DIM score$(180): FOR t=1 to 180: score$(t)="N": NEXT t: REM list of scores
FOR dart1=0 TO 20: FOR dart2=0 TO 20: FOR dart3=0 TO 20: REM dart counters
FOR m1=1 TO 3: FOR m2=1 TO 3: FOR m3=1 TO 3: REM multiplication counters
score=dart1*m1+dart2*m2+dart3*m3: score$(score)="Y": REM calculate scores & change score in list to "yes"
NEXT m3, m2, m1, dart3, dart2, dart1
* (see below)
FOR t=0 TO 180: IF score$(t)="N" THEN PRINT t,: REM check scores list, and print if "no"

This first run spewed out 13 numbers (less than i had expected), the lowest of which was 161. Of course, i knew i wasn't there yet; there's also the bullseye to take into account, so i added the following lines at the *:

FOR dart1=0 TO 20: FOR dart2=0 TO 20: dart3=25: REM dart counters, dart3 fixed at bullseye
FOR m1=1 TO 3: FOR m2=1 TO 3: FOR m3=1 TO 2: REM multiplication counters
score=dart1*m1+dart2*m2+dart3*m3: score$(score)="Y": REM calculate scores & change score in list to "yes"
NEXT m3, m2, m1, dart2, dart1

This time, there were nine numbers, with 163 the lowest.

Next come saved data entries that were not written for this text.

(* ===== verification/Ipc.v ===== *)
(** Messages between environments: lib/ipc.c.

    sys_ipc_recv and sys_yield give up the CPU.  What the rest of the system
    does until the kernel runs the caller again is a parameter, [resume]: from
    the state in which the caller has lost the CPU it leads to the one in
    which it is back, with the value of eax that its trap frame has then. *)

From S2P Require Import Prelude Mmu Printfmt Console KState Pmap PageTable Env EnvFree Sched Syscall UserVm ULib.
From Stdlib Require Import ZArith Lia String.
From stdpp Require Import base tactics numbers list.
Open Scope Z_scope.

Section ipc.
Context (resume : K Z).

(** The way into the kernel (trap takes the kernel lock) and back. *)
Definition blocking (call : K Z) : K Z := λ s,
  match (lock_kernel;; call) s with
  | Ok r s' => (unlock_kernel;; mret r) s'
  | Noret (ToUser _) s' | Noret HaltCPU s' => resume s'
  | r => r
  end.
Definition b_syscall (num : Z) (check : bool) (a1 : Z) : K Z :=
  ret ← blocking (syscall num (u32 a1) 0 0 0 0);
  if check && (0 <? ret) then mpanic "syscall %d returned %d (> 0)" else mret ret.

(** thisenv points to the caller's slot. *)
Definition thisenv : K Env := c ← the_curenv; env_get c.
(** *p = v, if p *)
Definition store_if (p v : Z) : K unit := mwhen (negb (p =? 0)) (vst32 p (u32 v)).

Definition ipc_recv (from_env_store pg perm_store : Z) : K Z :=
  Ecode ← b_syscall SYS_ipc_recv true (if negb (pg =? 0) then pg else UTOP);
  if Ecode <? 0 then
    store_if from_env_store 0;;
    store_if perm_store 0;;
    mret Ecode
  else
    e ← thisenv;
    store_if from_env_store (env_ipc_from e);;
    e ← thisenv;
    store_if perm_store (if pg <? UTOP then env_ipc_perm e else 0);;
    e ← thisenv;
    mret (s32 (env_ipc_value e)).

(** [fuel] bounds the attempts; the source goes on for ever. *)
Fixpoint ipc_send (fuel : nat) (to_env val pg perm : Z) : K unit :=
  match fuel with
  | O => mleave Spinning
  | S fuel =>
      Ecode ← u_sys_ipc_try_send to_env val (if negb (pg =? 0) then pg else UTOP) perm;
      if Ecode =? 0 then mret tt
      else if Ecode =? - E_IPC_NOT_RECV then b_syscall SYS_yield false 0;; ipc_send fuel to_env val pg perm
      else mpanic "sys_ipc_try_send error: in ipc_send()"
  end.
End ipc.

(** envs[i] through the kernel's mapping at UENVS. *)
Fixpoint ipc_find_from (ixs : list nat) (type : Z) : K Z :=
  match ixs with
  | [] => mret 0
  | i :: ixs => e ← env_get i; if env_type e =? type then mret (env_id e) else ipc_find_from ixs type
  end.
Definition ipc_find_env (type : Z) : K Z := ipc_find_from (seq 0 (Z.to_nat NENV)) type.

(** ** A message *)

Section message.
Context (s : kst) (c i : nat) (vc vi : Env).
Hypothesis Hlock : k_lock s = None.
Hypothesis Hok : sched_ok (with_lock (Some (k_cpunum s)) s).
Hypothesis Hc : curenv_of s = Some c.
Hypothesis Hlt : (c < Z.to_nat (NENV - 1))%nat.
Hypothesis Hvc : k_envs s !! c = Some vc.
Hypothesis Hvi : k_envs s !! i = Some vi.
Hypothesis Hnext : List.find (runnable (k_envs s)) (round_robin c) = Some i.

(** Receiving gives the CPU to the next environment. *)
Lemma recv_switches dstva : 0 ≤ dstva < 2 ^ 32 → UTOP ≤ dstva ∨ dstva mod PGSIZE = 0 →
  ∃ s1 v1, (∀ resume, b_syscall resume SYS_ipc_recv true dstva s =
      (ret ← resume; if 0 <? ret then mpanic "syscall %d returned %d (> 0)" else mret ret) s1) ∧
    curenv_of s1 = Some i ∧ k_lock s1 = None ∧
    k_envs s1 !! c = Some (set_env_status ENV_RUNNABLE (waiting dstva vc)) ∧
    k_envs s1 !! i = Some v1 ∧ env_id v1 = env_id vi.
Proof.
  intros Hr Hd.
  destruct (sys_ipc_recv_run (with_lock (Some (k_cpunum s)) s) c vc dstva i Hok Hc Hlt Hvc Hd Hnext) as (Hi & D & Hrecv).
  eexists _, _. split; [|split_and!].
  - intros resume. unfold b_syscall, blocking. unfold mbind at 1, M_bind at 1.
    unfold lock_kernel at 1. rewrite bind_assoc, bind_get, Hlock.
    rewrite bind_put. change (syscall SYS_ipc_recv ?a 0 0 0 0) with (sys_ipc_recv a).
    rewrite u32_small by done. rewrite Hrecv. cbv iota. reflexivity.
  - unfold curenv_of. cbn. destruct (so_cpu _ Hok) as [cpu Hcpu]. cbn in Hcpu. by rewrite list_lookup_alter_eq, Hcpu.
  - done.
  - apply after_run_left; [exact Hc| |done]. apply list_lookup_insert_eq. by eapply lookup_lt_Some.
  - change (k_envs (after_run i D ?x)) with (run_envs (curenv_of x) i (k_cpunum x) (k_envs x)).
    unfold run_envs, set_status_at.
    change (curenv_of (with_envs ?x ?y)) with (curenv_of y). change (curenv_of (with_lock ?x ?y)) with (curenv_of y).
    rewrite Hc, list_lookup_alter_eq, list_lookup_alter_ne by done. cbn.
    rewrite list_lookup_insert_ne, Hvi by done. reflexivity.
  - reflexivity.
Qed.
End message.

Lemma envid2env_named s e v : k_envs s !! e = Some v → env_status v ≠ ENV_FREE → id_ok e (env_id v) →
  envid2env (env_id v) false s = Ok (0, Some e) s.
Proof.
  intros He Hs [Hpos Hx]. unfold envid2env, curenv. mrun. rewrite (proj2 (Z.eqb_neq _ _)) by lia.
  rewrite ENVX_mod, Hx, Nat2Z.id. mcall env_get_run.
  rewrite (proj2 (Z.eqb_neq _ _)) by done. by rewrite Z.eqb_refl.
Qed.

(** A send without a page to a receiver that waits. *)
Lemma ipc_send_run resume fuel s c i vc vi val perm :
  curenv_of s = Some i → k_envs s !! i = Some vi → k_envs s !! c = Some vc →
  env_ipc_recving vc = true → env_status vc ≠ ENV_FREE → id_ok c (env_id vc) → 0 ≤ val < 2 ^ 32 →
  ipc_send resume (S fuel) (env_id vc) val 0 perm s =
  Ok tt (with_envs (<[c := delivered (env_id vi) val 0 vc]> (k_envs s)) s).
Proof.
  intros Hi Hvi Hvc Hr Hs Hid Hval. cbn [ipc_send Z.eqb negb].
  assert (Hsend : u_sys_ipc_try_send (env_id vc) val UTOP perm s =
    Ok 0 (with_envs (<[c := delivered (env_id vi) val 0 vc]> (k_envs s)) s)).
  { apply u_syscall_run; [|left; lia].
    change (syscall SYS_ipc_try_send ?a ?b ?c ?d ?e) with (sys_ipc_try_send (s32 a) b c d).
    destruct Hid as [Hpos Hx]. rewrite s32_u32, (u32_small val), (u32_small UTOP) by lia.
    unfold sys_ipc_try_send. mcall (envid2env_named s c vc Hvc Hs (conj Hpos Hx)). change (0 <? 0) with false.
    cbv iota. cbn [mderef]. mrun. mcall env_get_run. rewrite Hr. cbn [negb].
    assert (Hpage : ipc_send_page c UTOP (u32 perm) s = Ok (inr 0) s) by done.
    mcall Hpage. by erewrite deliver_run. }
  by mcall Hsend.
Qed.


(** Back on the CPU without anything else happening. *)
Definition demo_back : K Z := λ s,
  match k_envs s !! 0%nat with
  | Some v => Ok (reg_eax (tf_regs (env_tf v))) (with_cpus (alter (set_cpu_env (Some 0%nat)) (k_cpunum s) (k_cpus s)) s)
  | None => Undef
  end.
Definition demo_user : kst := with_lock None demo_sched.


(** What becomes of the receiver when it is run again before a message is
    there, which the kernel allows (sys_ipc_recv_not_blocked in Syscall.v):
    its eax still holds the number of the system call, and the stub panics. *)
Theorem ipc_recv_woken_early s c i vc vi :
  k_lock s = None → sched_ok (with_lock (Some (k_cpunum s)) s) →
  curenv_of s = Some c → (c < Z.to_nat (NENV - 1))%nat →
  k_envs s !! c = Some vc → k_envs s !! i = Some vi →
  reg_eax (tf_regs (env_tf vc)) = SYS_ipc_recv →
  List.find (runnable (k_envs s)) (round_robin c) = Some i →
  ∃ s1 v1, k_envs s1 !! c = Some v1 ∧ env_status v1 = ENV_RUNNABLE ∧ env_ipc_recving v1 = true ∧
    ∀ (resume : K Z) s2, resume s1 = Ok (reg_eax (tf_regs (env_tf v1))) s2 →
      ipc_recv resume 0 0 0 s = Panic "syscall %d returned %d (> 0)".
Proof.
  intros Hlock Hok Hc Hlt Hvc Hvi Hax Hnext.
  destruct (recv_switches s c i vc vi Hlock Hok Hc Hlt Hvc Hvi Hnext UTOP ltac:(lia) ltac:(lia))
    as (s1 & v1 & Hrecv & _ & _ & Hvc1 & _).
  eexists s1, _. split; [exact Hvc1|]. split_and!; [done..|].
  intros resume s2 Hres. unfold ipc_recv. cbn [Z.eqb negb]. unfold mbind at 1, M_bind at 1. rewrite Hrecv.
  change (reg_eax (tf_regs (env_tf (set_env_status ENV_RUNNABLE (waiting UTOP vc)))))
    with (reg_eax (tf_regs (env_tf vc))) in Hres. rewrite Hax in Hres.
  by rewrite (bind_Ok _ _ _ _ _ Hres).
Qed.

(** ipc_find_env: the id of the first slot of the type, or 0. *)
Theorem ipc_find_env_spec s type : length (k_envs s) = Z.to_nat NENV →
  ipc_find_env type s =
  Ok (match List.find (λ v, env_type v =? type) (k_envs s) with Some v => env_id v | None => 0 end) s.
Proof.
  intros Hlen. unfold ipc_find_env. rewrite <- Hlen.
  assert (∀ l n, (∀ j v, l !! j = Some v → k_envs s !! (n + j)%nat = Some v) →
    ipc_find_from (seq n (length l)) type s =
    Ok (match List.find (λ v, env_type v =? type) l with Some v => env_id v | None => 0 end) s) as Hgo.
  { intros l. induction l as [|v l IH]; intros n Hl; [done|]. cbn [length seq ipc_find_from List.find].
    mcall (env_get_run n s v ltac:(rewrite <- (Nat.add_0_r n); by apply Hl)).
    destruct (env_type v =? type); [done|]. apply IH. intros j w Hj.
    rewrite Nat.add_succ_comm. by apply (Hl (S j)). }
  by apply Hgo.
Qed.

I realised later that i had forgotten to add the possibility of two darts hitting bullseye, but it doesn't really matter, since the highest score one can get with that is below 163.
[User Picture]
Date:July 13th, 2005 10:18 pm (UTC)
gelgisith, right answer! (And, yes, your assumption that a zero score for a dart is legal is correct -- actually, I think I specified that in the problem terms.)

Ah, QBasic. I miss it, I really do. :) I used to program in it in high school. Used to be included free with Windows; these days I'm not even sure you can find it any more.